Give back exactly the stretch of data below from the line holding "if Nat.eqb b 0 then" through the line holding "d0 + current_eaten_time", both ends included, and leave the remaining lines out.
· · · · · · ·
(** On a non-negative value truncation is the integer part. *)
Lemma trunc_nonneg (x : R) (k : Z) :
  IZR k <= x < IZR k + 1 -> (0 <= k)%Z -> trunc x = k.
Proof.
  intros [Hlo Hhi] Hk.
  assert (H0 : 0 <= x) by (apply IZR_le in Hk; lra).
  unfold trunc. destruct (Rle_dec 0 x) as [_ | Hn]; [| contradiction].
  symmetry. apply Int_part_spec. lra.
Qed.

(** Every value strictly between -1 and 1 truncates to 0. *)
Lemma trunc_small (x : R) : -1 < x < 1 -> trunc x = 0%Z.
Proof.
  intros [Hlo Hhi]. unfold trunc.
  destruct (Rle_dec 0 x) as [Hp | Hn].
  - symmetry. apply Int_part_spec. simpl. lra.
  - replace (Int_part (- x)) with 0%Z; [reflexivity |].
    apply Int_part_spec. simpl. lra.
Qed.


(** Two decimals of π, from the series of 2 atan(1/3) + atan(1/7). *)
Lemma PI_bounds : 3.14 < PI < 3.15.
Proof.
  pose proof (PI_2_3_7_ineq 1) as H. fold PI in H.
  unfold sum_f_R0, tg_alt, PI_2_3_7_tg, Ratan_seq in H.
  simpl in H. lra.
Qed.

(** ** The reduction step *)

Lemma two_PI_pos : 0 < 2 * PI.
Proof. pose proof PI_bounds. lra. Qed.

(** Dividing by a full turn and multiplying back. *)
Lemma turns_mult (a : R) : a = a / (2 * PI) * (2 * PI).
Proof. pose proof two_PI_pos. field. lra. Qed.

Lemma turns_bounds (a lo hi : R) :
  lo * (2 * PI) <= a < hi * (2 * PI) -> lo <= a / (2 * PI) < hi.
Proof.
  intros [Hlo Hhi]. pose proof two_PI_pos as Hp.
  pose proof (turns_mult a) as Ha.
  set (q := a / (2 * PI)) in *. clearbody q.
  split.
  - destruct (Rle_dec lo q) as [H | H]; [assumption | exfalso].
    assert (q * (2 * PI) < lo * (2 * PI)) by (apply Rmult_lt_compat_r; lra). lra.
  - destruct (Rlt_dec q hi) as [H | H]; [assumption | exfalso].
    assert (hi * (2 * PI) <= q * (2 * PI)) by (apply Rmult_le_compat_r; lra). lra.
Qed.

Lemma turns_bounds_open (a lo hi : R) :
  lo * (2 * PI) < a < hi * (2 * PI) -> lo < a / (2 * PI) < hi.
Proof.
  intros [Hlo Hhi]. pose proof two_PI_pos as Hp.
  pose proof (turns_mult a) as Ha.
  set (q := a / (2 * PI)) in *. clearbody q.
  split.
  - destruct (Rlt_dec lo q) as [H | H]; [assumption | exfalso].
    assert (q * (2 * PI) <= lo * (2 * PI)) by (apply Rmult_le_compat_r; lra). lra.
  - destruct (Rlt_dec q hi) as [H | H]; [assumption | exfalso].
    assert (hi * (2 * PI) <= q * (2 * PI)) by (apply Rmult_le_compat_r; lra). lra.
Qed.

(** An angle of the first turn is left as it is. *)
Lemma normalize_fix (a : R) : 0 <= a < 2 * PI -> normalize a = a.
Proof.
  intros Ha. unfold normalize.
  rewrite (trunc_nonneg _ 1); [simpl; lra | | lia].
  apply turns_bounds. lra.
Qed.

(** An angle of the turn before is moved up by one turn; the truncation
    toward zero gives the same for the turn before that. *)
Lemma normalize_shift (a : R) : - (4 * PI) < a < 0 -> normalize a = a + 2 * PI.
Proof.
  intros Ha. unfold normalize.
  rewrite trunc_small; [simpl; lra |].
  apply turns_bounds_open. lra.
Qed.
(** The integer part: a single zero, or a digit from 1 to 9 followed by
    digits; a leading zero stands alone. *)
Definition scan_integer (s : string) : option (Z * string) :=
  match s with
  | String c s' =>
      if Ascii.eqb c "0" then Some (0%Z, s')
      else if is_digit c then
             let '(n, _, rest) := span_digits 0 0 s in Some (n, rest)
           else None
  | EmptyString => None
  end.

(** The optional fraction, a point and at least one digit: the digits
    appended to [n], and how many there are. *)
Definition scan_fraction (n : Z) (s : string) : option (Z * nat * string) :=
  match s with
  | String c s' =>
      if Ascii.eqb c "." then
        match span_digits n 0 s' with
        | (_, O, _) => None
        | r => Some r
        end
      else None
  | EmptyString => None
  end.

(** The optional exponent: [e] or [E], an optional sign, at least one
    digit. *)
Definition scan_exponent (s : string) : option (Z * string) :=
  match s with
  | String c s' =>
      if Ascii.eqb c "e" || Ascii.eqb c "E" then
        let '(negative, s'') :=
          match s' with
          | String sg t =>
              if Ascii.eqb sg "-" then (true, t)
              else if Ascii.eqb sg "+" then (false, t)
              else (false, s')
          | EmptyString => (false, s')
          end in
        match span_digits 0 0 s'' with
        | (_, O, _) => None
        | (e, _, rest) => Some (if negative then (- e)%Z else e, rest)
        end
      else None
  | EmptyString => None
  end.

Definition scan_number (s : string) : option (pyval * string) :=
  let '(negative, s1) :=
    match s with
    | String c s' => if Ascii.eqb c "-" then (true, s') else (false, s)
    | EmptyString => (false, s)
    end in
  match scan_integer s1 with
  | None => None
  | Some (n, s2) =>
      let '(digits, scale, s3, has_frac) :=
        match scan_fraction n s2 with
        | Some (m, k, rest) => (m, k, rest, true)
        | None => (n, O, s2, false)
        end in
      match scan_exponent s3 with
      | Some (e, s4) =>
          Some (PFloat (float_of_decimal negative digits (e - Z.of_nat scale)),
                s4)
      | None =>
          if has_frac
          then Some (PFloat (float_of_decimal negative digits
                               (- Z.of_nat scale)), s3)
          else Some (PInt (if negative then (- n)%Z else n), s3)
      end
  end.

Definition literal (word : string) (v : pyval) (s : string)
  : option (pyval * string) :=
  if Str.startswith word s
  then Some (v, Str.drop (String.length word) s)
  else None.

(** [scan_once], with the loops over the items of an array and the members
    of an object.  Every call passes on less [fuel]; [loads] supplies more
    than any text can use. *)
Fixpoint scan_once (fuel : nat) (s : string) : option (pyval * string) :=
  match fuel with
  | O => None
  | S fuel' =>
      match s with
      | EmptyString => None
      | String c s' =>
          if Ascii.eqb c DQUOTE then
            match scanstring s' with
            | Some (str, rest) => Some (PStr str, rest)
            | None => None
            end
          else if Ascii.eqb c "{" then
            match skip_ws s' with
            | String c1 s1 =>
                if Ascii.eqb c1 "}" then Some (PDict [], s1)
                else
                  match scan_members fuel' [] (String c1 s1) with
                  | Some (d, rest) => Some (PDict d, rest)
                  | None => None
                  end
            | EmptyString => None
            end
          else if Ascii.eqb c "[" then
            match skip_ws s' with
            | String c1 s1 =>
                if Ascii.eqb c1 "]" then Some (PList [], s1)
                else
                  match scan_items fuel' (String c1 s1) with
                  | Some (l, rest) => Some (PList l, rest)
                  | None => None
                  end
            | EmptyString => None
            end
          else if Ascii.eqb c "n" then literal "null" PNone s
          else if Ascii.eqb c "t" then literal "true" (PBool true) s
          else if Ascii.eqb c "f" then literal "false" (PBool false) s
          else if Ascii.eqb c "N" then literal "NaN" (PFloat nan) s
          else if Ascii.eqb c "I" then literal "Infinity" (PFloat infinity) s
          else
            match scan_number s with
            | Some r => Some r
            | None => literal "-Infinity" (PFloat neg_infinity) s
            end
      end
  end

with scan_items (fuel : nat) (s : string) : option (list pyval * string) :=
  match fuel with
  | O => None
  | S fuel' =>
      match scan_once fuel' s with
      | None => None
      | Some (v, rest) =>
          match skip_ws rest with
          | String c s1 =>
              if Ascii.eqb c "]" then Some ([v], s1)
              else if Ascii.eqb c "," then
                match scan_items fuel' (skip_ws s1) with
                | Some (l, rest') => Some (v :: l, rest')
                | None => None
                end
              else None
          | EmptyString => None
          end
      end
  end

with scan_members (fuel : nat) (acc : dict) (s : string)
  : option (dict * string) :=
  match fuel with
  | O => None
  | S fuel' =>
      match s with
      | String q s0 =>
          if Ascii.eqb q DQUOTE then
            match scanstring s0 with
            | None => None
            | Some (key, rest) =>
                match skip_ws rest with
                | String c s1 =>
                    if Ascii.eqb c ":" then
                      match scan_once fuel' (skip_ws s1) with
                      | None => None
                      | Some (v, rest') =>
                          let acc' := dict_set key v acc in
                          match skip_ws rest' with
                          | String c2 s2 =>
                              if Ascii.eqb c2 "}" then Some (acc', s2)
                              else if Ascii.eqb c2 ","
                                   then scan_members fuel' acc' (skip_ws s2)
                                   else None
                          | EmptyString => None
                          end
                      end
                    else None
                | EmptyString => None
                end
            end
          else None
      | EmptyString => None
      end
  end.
· · · · · · ·
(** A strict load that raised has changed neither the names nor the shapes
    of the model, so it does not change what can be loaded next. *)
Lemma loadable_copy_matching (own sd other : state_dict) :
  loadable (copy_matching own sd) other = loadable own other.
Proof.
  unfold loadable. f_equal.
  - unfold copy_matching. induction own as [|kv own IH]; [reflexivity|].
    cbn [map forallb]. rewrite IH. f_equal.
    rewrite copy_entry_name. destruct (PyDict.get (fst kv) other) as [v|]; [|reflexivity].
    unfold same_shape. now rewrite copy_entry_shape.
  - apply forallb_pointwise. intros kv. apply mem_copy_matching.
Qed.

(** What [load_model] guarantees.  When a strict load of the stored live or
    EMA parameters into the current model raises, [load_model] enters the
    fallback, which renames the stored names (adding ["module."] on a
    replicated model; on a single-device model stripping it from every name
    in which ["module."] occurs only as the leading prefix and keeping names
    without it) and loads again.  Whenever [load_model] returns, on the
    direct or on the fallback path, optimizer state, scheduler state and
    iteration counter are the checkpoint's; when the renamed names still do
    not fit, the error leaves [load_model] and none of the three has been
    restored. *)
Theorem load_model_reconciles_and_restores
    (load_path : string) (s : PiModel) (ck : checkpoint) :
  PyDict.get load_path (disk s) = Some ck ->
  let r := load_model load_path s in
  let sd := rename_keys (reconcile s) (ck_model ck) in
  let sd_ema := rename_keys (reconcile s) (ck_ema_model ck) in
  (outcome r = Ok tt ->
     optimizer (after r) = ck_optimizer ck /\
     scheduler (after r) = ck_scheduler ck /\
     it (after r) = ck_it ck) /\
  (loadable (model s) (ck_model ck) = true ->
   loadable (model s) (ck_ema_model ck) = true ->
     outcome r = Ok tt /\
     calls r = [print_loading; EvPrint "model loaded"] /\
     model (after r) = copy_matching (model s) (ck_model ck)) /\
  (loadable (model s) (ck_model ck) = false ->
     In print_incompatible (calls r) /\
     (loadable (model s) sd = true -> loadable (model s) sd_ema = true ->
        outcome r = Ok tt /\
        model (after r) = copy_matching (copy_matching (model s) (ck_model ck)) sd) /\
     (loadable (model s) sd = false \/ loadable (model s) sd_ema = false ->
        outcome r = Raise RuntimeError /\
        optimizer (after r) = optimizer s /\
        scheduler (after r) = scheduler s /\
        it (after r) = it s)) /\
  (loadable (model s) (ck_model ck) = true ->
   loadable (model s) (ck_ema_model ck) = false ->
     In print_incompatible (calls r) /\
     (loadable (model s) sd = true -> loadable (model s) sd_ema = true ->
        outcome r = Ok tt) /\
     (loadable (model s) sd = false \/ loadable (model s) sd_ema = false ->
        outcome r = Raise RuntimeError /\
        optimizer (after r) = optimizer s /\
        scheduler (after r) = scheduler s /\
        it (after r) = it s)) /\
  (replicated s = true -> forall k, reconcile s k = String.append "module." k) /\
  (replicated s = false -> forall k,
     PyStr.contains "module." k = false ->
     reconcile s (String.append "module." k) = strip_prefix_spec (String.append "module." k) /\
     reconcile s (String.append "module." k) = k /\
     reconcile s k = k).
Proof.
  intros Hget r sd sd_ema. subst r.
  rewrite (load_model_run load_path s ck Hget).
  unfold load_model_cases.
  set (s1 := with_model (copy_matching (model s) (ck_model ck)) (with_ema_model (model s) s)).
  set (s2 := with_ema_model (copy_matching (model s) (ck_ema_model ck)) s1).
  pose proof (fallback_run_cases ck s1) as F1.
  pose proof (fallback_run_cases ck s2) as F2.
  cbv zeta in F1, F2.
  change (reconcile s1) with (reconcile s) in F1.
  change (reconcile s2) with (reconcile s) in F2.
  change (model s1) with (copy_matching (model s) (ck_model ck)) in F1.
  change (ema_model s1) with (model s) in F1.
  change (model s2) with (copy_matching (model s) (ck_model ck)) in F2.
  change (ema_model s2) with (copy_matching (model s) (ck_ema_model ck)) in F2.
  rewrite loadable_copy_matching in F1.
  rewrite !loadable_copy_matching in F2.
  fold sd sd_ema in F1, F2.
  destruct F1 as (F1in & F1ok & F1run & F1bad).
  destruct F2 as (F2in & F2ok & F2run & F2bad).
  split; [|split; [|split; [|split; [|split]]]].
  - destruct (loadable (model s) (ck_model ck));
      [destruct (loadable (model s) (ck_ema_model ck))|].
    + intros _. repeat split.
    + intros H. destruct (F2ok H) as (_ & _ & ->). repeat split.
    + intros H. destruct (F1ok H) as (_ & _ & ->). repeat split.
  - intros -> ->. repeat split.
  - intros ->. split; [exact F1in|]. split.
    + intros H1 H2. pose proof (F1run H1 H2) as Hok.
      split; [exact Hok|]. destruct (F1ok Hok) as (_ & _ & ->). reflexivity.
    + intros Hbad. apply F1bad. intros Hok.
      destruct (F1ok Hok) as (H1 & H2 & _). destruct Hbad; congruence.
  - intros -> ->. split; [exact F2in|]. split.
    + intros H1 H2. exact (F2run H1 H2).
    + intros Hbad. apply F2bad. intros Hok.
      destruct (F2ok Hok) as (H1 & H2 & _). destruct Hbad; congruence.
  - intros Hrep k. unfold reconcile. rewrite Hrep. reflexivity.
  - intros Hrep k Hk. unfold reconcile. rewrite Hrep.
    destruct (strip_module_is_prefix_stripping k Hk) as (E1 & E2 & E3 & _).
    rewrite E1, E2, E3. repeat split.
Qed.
· · · · · · ·
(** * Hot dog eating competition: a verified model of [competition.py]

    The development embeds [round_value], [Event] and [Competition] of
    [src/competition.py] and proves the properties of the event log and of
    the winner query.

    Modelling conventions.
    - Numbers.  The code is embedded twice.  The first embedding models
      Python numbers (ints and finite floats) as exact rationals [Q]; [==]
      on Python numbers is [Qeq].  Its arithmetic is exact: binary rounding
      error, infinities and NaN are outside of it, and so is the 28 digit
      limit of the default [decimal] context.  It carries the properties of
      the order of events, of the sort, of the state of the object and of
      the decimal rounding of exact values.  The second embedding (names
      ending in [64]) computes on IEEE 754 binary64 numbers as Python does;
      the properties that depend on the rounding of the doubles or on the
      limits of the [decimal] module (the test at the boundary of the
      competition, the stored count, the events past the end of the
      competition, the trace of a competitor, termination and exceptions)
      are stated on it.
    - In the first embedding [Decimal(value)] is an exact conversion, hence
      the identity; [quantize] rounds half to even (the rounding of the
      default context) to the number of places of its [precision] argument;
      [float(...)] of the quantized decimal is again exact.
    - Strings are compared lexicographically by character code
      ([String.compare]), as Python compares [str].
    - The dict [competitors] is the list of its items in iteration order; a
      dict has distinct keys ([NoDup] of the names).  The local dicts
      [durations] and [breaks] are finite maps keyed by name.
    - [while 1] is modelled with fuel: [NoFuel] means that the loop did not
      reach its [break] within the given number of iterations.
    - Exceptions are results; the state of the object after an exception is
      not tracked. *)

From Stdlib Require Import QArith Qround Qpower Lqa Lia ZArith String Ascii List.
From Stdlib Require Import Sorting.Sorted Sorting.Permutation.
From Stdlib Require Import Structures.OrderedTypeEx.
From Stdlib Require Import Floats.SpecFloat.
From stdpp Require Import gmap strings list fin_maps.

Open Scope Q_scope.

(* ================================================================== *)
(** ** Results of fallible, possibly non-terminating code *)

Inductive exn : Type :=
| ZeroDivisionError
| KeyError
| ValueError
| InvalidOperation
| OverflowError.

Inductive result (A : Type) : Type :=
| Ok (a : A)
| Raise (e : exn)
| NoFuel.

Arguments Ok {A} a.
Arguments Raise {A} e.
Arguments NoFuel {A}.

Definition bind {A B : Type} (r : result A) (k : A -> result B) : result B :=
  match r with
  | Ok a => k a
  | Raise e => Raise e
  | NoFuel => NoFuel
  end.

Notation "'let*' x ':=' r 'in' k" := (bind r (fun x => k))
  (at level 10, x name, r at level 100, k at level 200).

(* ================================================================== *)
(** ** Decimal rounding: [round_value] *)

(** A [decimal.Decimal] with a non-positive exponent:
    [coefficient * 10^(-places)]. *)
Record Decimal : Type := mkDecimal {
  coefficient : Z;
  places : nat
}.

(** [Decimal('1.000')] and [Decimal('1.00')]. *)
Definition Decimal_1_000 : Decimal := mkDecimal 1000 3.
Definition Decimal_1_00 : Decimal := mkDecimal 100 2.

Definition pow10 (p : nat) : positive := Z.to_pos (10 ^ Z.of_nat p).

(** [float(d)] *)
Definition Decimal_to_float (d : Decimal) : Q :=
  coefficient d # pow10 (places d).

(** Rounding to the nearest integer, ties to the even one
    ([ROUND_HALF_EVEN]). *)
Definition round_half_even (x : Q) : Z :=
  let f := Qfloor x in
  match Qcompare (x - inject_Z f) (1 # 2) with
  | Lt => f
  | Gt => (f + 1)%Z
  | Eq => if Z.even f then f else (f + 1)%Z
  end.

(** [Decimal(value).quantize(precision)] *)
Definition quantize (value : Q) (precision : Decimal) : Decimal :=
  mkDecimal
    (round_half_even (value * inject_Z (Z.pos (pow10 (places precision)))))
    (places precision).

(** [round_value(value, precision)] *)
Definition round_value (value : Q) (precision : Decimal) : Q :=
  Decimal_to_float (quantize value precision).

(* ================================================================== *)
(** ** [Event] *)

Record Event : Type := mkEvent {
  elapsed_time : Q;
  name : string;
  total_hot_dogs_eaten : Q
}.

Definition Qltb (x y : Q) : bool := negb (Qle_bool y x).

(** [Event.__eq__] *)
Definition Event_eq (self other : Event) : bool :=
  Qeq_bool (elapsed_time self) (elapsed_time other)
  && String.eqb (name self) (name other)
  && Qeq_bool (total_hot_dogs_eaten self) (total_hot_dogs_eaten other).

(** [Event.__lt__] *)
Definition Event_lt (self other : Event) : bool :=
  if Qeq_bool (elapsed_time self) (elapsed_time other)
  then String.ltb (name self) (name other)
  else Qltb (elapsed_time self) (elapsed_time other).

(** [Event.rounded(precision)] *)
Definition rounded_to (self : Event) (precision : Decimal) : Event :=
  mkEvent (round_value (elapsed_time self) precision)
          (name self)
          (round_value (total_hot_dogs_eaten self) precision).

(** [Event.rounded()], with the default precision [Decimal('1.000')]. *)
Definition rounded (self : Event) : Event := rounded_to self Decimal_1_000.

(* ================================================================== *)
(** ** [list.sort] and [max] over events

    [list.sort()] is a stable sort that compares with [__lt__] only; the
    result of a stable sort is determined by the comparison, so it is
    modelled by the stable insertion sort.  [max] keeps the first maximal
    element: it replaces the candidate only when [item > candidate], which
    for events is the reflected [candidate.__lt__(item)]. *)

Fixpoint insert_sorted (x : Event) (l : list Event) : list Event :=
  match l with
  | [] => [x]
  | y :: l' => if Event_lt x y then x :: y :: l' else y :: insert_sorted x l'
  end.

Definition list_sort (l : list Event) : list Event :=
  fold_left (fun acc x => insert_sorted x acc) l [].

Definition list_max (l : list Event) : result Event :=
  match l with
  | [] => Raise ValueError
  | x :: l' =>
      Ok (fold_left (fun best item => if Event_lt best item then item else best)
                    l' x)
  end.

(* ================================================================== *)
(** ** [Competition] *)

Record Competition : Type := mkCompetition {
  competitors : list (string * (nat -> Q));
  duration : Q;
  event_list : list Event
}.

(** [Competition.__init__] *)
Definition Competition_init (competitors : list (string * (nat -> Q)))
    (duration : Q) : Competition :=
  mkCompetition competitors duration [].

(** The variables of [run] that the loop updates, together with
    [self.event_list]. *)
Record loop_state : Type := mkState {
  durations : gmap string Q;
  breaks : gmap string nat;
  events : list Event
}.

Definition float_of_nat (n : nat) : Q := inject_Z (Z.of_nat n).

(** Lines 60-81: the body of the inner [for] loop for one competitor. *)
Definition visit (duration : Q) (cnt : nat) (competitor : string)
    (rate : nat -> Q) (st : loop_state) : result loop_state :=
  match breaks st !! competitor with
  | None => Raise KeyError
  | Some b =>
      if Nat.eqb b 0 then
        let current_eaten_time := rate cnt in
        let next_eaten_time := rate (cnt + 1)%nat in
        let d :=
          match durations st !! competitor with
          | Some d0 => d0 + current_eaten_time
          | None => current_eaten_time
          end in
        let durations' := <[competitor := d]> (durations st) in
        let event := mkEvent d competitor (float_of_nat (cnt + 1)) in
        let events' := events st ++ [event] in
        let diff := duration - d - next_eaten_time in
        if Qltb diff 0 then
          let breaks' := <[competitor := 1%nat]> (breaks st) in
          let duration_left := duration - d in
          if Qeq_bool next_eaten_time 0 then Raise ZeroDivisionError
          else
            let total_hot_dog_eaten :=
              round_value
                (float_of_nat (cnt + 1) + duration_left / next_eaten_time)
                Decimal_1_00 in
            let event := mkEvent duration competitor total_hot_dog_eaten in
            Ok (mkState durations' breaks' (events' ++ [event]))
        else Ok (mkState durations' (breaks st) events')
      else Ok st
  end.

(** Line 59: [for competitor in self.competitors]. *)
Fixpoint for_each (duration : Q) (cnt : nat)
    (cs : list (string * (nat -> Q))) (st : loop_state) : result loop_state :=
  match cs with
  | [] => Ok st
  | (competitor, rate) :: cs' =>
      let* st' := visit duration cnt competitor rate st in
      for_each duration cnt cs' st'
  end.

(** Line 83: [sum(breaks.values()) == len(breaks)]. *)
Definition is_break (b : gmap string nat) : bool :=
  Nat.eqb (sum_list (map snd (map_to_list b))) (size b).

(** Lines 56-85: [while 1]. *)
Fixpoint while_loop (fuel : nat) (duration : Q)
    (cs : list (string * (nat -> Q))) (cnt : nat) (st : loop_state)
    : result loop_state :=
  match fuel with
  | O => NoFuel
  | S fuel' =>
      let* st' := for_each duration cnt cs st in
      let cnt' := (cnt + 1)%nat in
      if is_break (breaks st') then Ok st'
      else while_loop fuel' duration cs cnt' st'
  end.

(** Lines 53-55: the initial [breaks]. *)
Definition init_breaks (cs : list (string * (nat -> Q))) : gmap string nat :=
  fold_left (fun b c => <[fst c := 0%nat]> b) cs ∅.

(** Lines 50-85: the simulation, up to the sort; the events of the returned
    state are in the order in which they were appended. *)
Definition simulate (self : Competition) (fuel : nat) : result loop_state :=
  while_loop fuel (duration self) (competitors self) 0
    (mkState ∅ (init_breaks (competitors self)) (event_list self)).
· · · · · · ·
RESULT FOR THIS EXERCISE -
      if Nat.eqb b 0 then
        let current_eaten_time := rate cnt in
        let next_eaten_time := rate (cnt + 1)%nat in
        let d :=
          match durations st !! competitor with
          | Some d0 => d0 + current_eaten_time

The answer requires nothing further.